EXERCISE DETAILS: Look through the entries below and report how many lines hold the string "false". Only the number is wanted.
--- ENTRIES SUPPLIED ---
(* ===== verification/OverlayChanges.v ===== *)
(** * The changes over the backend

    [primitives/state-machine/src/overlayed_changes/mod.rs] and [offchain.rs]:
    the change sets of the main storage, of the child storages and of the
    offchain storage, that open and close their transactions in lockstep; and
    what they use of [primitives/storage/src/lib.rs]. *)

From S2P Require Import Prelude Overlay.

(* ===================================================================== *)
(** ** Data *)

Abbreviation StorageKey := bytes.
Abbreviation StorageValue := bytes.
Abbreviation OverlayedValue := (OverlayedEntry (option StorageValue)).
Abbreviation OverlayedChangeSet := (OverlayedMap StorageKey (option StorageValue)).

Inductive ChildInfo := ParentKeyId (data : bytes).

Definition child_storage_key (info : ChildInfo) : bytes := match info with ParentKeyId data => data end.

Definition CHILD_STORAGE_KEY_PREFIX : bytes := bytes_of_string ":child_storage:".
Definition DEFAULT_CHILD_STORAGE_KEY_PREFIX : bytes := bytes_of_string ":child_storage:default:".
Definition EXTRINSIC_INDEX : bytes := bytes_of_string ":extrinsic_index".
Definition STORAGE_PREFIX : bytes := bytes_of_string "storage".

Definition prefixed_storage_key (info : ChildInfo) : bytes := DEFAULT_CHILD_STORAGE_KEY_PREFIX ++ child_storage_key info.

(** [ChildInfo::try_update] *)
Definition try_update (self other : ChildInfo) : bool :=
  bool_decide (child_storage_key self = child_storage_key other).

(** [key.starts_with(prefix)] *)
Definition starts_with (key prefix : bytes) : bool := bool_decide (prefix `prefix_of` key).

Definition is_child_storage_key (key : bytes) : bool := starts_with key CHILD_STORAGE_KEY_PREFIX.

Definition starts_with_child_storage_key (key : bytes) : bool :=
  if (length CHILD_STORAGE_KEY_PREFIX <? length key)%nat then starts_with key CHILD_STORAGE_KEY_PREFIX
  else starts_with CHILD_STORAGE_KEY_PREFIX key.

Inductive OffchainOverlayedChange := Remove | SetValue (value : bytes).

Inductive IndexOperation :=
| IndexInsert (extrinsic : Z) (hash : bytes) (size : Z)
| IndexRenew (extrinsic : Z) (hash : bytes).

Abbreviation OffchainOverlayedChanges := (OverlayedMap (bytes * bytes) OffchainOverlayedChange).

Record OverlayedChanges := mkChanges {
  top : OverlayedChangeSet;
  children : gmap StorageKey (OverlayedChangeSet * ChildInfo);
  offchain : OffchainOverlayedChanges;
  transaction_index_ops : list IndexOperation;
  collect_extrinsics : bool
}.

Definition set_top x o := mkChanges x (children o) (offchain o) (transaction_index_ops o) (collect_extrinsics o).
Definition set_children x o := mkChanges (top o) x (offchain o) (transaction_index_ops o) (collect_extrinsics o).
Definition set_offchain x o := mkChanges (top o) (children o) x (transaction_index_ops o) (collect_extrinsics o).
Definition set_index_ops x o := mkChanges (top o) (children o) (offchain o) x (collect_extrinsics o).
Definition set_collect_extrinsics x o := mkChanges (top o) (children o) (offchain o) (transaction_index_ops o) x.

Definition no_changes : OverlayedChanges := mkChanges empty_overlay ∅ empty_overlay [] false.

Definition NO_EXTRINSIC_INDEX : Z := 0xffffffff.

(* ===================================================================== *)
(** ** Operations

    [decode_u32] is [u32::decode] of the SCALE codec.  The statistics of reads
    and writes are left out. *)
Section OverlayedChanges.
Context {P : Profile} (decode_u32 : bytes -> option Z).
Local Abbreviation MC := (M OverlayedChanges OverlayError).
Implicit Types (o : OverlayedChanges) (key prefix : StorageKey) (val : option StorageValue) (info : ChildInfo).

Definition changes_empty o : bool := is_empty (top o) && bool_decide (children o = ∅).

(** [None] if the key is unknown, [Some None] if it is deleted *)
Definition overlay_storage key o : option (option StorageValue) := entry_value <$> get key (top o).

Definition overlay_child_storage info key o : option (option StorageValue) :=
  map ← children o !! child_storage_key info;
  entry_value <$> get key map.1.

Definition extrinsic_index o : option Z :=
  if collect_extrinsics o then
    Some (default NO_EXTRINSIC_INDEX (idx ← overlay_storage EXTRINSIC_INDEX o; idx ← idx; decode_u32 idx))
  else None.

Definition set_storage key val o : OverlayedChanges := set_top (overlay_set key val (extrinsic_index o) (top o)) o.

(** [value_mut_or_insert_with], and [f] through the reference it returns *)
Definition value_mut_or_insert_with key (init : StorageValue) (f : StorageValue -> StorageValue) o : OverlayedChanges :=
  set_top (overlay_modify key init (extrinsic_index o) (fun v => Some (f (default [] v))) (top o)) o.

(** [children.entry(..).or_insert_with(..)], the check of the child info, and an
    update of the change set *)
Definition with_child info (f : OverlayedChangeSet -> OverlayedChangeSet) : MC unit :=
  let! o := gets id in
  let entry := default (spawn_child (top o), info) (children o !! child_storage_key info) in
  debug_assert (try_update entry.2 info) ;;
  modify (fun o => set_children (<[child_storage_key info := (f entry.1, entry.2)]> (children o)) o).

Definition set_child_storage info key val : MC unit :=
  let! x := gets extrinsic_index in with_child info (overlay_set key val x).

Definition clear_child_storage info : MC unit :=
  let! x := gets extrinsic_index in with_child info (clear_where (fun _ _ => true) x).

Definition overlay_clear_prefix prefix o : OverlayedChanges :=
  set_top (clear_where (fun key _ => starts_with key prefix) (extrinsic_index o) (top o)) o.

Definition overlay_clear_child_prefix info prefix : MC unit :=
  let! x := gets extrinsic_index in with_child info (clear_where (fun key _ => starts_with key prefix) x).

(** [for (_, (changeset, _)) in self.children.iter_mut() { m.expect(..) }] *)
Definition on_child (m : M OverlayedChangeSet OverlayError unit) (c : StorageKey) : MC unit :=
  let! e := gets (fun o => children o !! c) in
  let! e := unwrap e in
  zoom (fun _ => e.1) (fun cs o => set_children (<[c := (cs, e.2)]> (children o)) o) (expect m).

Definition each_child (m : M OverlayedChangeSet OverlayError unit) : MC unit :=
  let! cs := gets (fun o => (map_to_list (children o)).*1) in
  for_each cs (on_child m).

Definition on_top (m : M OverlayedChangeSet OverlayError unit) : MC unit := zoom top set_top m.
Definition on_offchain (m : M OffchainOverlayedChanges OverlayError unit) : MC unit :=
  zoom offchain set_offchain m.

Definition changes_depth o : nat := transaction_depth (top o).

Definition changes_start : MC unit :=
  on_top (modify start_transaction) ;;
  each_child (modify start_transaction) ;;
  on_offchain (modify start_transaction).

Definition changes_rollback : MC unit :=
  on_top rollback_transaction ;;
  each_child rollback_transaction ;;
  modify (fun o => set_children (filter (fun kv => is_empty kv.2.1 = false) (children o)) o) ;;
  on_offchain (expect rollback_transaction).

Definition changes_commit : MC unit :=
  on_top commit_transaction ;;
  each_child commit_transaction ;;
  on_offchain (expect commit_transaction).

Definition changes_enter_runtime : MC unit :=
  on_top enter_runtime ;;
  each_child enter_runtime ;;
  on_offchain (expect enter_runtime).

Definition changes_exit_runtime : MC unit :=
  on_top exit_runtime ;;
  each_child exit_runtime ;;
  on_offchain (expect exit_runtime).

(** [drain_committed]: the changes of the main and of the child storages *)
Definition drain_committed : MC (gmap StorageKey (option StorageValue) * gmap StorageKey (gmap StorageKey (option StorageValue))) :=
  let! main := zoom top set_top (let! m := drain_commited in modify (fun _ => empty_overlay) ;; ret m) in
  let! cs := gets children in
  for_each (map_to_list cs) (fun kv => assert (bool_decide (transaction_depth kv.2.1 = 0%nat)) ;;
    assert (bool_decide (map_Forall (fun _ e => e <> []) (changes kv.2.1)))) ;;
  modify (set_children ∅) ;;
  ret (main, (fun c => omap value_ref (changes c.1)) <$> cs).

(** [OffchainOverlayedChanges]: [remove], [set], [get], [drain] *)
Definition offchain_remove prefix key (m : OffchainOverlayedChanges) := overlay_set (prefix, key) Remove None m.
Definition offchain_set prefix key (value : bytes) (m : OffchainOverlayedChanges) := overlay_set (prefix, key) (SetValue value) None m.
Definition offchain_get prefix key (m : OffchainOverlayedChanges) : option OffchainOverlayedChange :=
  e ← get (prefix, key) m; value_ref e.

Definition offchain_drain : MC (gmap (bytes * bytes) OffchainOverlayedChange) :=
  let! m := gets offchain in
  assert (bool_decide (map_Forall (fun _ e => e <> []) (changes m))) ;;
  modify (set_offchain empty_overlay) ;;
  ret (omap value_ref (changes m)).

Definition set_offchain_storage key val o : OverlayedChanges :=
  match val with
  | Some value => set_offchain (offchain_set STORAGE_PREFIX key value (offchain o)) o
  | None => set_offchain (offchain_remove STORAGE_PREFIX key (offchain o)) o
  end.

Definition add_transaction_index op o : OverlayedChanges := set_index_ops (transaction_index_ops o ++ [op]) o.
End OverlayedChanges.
---
PROBLEM SOLUTION: 2